WORK TO BE COMPLETED: Begin at the first line below and copy each line exactly, ending with the line where "<= inject_Z (Z.pos m) * 2 ^ e" appears.

Records from a collection:
___

(** The product of two positive numbers of binary64 in the normal
    range: a number of 53 bits within 2^-53 of the exact product. *)
Lemma SFmul_spec (m1 m2 : positive) (e1 e2 : Z) :
  Z.pos (digits2_pos m1) = 53%Z -> Z.pos (digits2_pos m2) = 53%Z ->
  (-1126 <= e1 + e2)%Z -> (e1 + e2 <= 917)%Z ->
  exists m e,
    SFmul prec emax (S754_finite false m1 e1) (S754_finite false m2 e2)
    = S754_finite false m e
    /\ Z.pos (digits2_pos m) = 53%Z
    /\ (e1 + e2 + 52 <= e <= e1 + e2 + 54)%Z
    /\ inject_Z (Z.pos m1) * 2 ^ e1 * (inject_Z (Z.pos m2) * 2 ^ e2) * (1 - Binary64.u53)
       <= inject_Z (Z.pos m) * 2 ^ e
    /\ inject_Z (Z.pos m) * 2 ^ e
       <= inject_Z (Z.pos m1) * 2 ^ e1 * (inject_Z (Z.pos m2) * 2 ^ e2) * (1 + Binary64.u53).
Proof.
  intros H1 H2 Hlo Hhi.
  pose proof (mantissa_range m1 H1) as R1.
  pose proof (mantissa_range m2 H2) as R2.
  assert (Hd : (104 < Z.pos (digits2_pos (m1 * m2)) <= 106)%Z).
  { apply digits_between; [lia|]. rewrite Pos2Z.inj_mul.
    change (2 ^ 104)%Z with (4503599627370496 * 4503599627370496)%Z.
    change (2 ^ 106)%Z with (9007199254740992 * 9007199254740992)%Z.
    nia. }
  destruct (round_aux_spec (Z.pos (m1 * m2)) (e1 + e2) loc_Exact 0
              (Z.pos (digits2_pos (m1 * m2))))
    as (m & e & Hrun & Hdm & He & Hl & Hu);
    [lia|reflexivity|reflexivity|lia|lia|lia|].
  exists m, e. cbn [SFmul xorb]. split; [exact Hrun|]. split; [exact Hdm|].
  split; [lia|].
  assert (E : (inject_Z (Z.pos (m1 * m2)) + 0) * 2 ^ (e1 + e2)
              == inject_Z (Z.pos m1) * 2 ^ e1 * (inject_Z (Z.pos m2) * 2 ^ e2)).
  { rewrite Pos2Z.inj_mul, inject_Z_mult, pow2_add. ring. }
  rewrite <- E. split; assumption.
Qed.
(** ** The particle loop on binary64 numbers *)

Lemma particles_for64_app (dt : float) (l1 l2 : list B64.particle) :
  B64.particles_for (length l1) dt (l1 ++ l2)
  = Some (omap (B64.integrate1 dt) l1 ++ l2).
Proof.
  revert l2. induction l1 as [|p l IH] using rev_ind; intros l2.
  - reflexivity.
  - rewrite length_app, Nat.add_1_r. cbn [length B64.particles_for].
    rewrite <- app_assoc. cbn [app].
    rewrite list_lookup_middle by reflexivity. cbn [mbind option_bind].
    rewrite omap_app. cbn [omap list_omap]. unfold B64.integrate1 at 2.
    destruct (B64.life (B64.age dt p) <=? 0)%float.
    + rewrite delete_middle, IH, app_nil_r. reflexivity.
    + assert (Hi : <[length l := B64.physics dt (B64.age dt p)]> (l ++ p :: l2)
                   = l ++ B64.physics dt (B64.age dt p) :: l2).
      { rewrite <- (Nat.add_0_r (length l)) at 1. now rewrite insert_app_r. }
      rewrite Hi, IH, <- app_assoc. reflexivity.
Qed.

Lemma updateParticles64_spec (dt : float) (ps : list B64.particle) :
  B64.updateParticles dt ps = Some (omap (B64.integrate1 dt) ps).
Proof.
  unfold B64.updateParticles.
  rewrite <- (app_nil_r ps) at 2. rewrite particles_for64_app.
  now rewrite app_nil_r.
Qed.

Lemma omap_bind_track64 (dt : float) (dts : list float)
    (ps : list B64.particle) :
  omap (B64.track dts) (omap (B64.integrate1 dt) ps)
  = omap (B64.track (dt :: dts)) ps.
Proof.
  induction ps as [|p ps IH]; [reflexivity|].
  cbn [omap list_omap B64.track]. destruct (B64.integrate1 dt p) as [p'|];
    cbn [mbind option_bind omap list_omap].
  - destruct (B64.track dts p'); [f_equal|]; exact IH.
  - exact IH.
Qed.

Lemma updateParticles64_seq_track (dts : list float) (ps : list B64.particle) :
  B64.updateParticles_seq dts ps = Some (omap (B64.track dts) ps).
Proof.
  revert ps. induction dts as [|dt dts IH]; intros ps.
  - cbn [B64.updateParticles_seq B64.track]. f_equal.
    induction ps as [|p ps IHps]; [reflexivity|]. cbn. now rewrite <- IHps.
  - cbn [B64.updateParticles_seq]. rewrite updateParticles64_spec.
    cbn [mbind option_bind]. rewrite IH. now rewrite omap_bind_track64.
Qed.

Lemma integrate64_cases (dt : float) (p : B64.particle) :
  ((B64.life p - dt <=? 0)%float = true /\ B64.integrate1 dt p = None) \/
  ((B64.life p - dt <=? 0)%float = false /\
   B64.integrate1 dt p = Some (B64.physics dt (B64.age dt p))).
Proof.
  unfold B64.integrate1. cbn [B64.life B64.age].
  destruct (B64.life p - dt <=? 0)%float; auto.
Qed.

Lemma life_after_cons (dt : float) (dts : list float) (l : float) :
  B64.life_after (dt :: dts) l = B64.life_after dts (l - dt)%float.
Proof. reflexivity. Qed.

Lemma track64_None (dts : list float) (p : B64.particle) :
  B64.track dts p = None <->
  exists j : nat, (1 <= j <= length dts)%nat /\
    (B64.life_after (take j dts) (B64.life p) <=? 0)%float = true.
Proof.
  revert p. induction dts as [|dt dts IH]; intros p.
  - cbn [B64.track length]. split; [discriminate|]. intros (j & Hj & _). lia.
  - cbn [B64.track].
    destruct (integrate64_cases dt p) as [[Hle ->] | [Hle ->]];
      cbn [mbind option_bind].
    + split; [|reflexivity]. intros _. exists 1%nat. cbn [length].
      split; [lia|]. exact Hle.
    + rewrite IH. cbn [B64.life B64.physics B64.age]. split.
      * intros (j & Hj & Hj0). exists (S j). cbn [length]. split; [lia|].
        rewrite firstn_cons, life_after_cons. exact Hj0.
      * intros (j & Hj & Hj0). cbn [length] in Hj.
        destruct j as [|j]; [lia|].
        rewrite firstn_cons, life_after_cons in Hj0.
        destruct j as [|j].
        -- change (take 0 dts) with (@nil float) in Hj0.
           unfold B64.life_after in Hj0. cbn [fold_left] in Hj0.
           congruence.
        -- exists (S j). split; [lia | exact Hj0].
Qed.

Lemma track64_Some_life (dts : list float) (p p' : B64.particle) :
  B64.track dts p = Some p' ->
  B64.life p' = B64.life_after dts (B64.life p).
Proof.
  revert p. induction dts as [|dt dts IH]; intros p Ht.
  - cbn [B64.track] in Ht. now injection Ht as <-.
  - cbn [B64.track] in Ht.
    destruct (integrate64_cases dt p) as [[_ Hi] | [_ Hi]];
      rewrite Hi in Ht; [discriminate|].
    cbn [mbind option_bind] in Ht. apply IH in Ht.
    rewrite Ht, life_after_cons. reflexivity.
Qed.

(** C9 (amended). On binary64 numbers, a pass of the particle loop with
    elapsed time [dt] handles every particle of the array once. It
    replaces the lifetime [L] by the rounded difference [L - dt]; over
    successive passes a particle is gone exactly when, after some pass,
    the lifetime so decremented is 0 or less, so it is removed in the
    first such pass; while it is there, its lifetime is the result of
    these subtractions. A particle that stays gets, in this order,
    gravity [200 * dt * 0.6] added to its vertical velocity, its position
    moved by velocity times [dt] (with the new vertical velocity), and
    both velocity components multiplied by 0.98. *)
Theorem particle_integration_binary64 :
  (forall dts ps,
     B64.updateParticles_seq dts ps = Some (omap (B64.track dts) ps)) /\
  (forall dts p,
     B64.track dts p = None <->
     exists j : nat, (1 <= j <= length dts)%nat /\
       (B64.life_after (take j dts) (B64.life p) <=? 0)%float = true) /\
  (forall dts p p',
     B64.track dts p = Some p' ->
     B64.life p' = B64.life_after dts (B64.life p)) /\
  (forall dt p p',
     B64.track [dt] p = Some p' ->
     let vy1 := (B64.vy p + 200 * dt * 0.6)%float in
     B64.life p' = (B64.life p - dt)%float /\
     B64.x p' = (B64.x p + B64.vx p * dt)%float /\
     B64.y p' = (B64.y p + vy1 * dt)%float /\
     B64.vx p' = (B64.vx p * 0.98)%float /\
     B64.vy p' = (vy1 * 0.98)%float /\
     B64.size p' = B64.size p).
Proof.
  split; [exact updateParticles64_seq_track|].
  split; [exact track64_None|].
  split; [exact track64_Some_life|].
  intros dt p p' Ht. cbn [B64.track] in Ht.
  destruct (integrate64_cases dt p) as [[_ Hi] | [_ Hi]];
    rewrite Hi in Ht; [discriminate|].
  cbn [mbind option_bind] in Ht. injection Ht as <-.
  repeat split.
Qed.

___

ANSWER AREA:
(** The product of two positive numbers of binary64 in the normal
    range: a number of 53 bits within 2^-53 of the exact product. *)
Lemma SFmul_spec (m1 m2 : positive) (e1 e2 : Z) :
  Z.pos (digits2_pos m1) = 53%Z -> Z.pos (digits2_pos m2) = 53%Z ->
  (-1126 <= e1 + e2)%Z -> (e1 + e2 <= 917)%Z ->
  exists m e,
    SFmul prec emax (S754_finite false m1 e1) (S754_finite false m2 e2)
    = S754_finite false m e
    /\ Z.pos (digits2_pos m) = 53%Z
    /\ (e1 + e2 + 52 <= e <= e1 + e2 + 54)%Z
    /\ inject_Z (Z.pos m1) * 2 ^ e1 * (inject_Z (Z.pos m2) * 2 ^ e2) * (1 - Binary64.u53)
       <= inject_Z (Z.pos m) * 2 ^ e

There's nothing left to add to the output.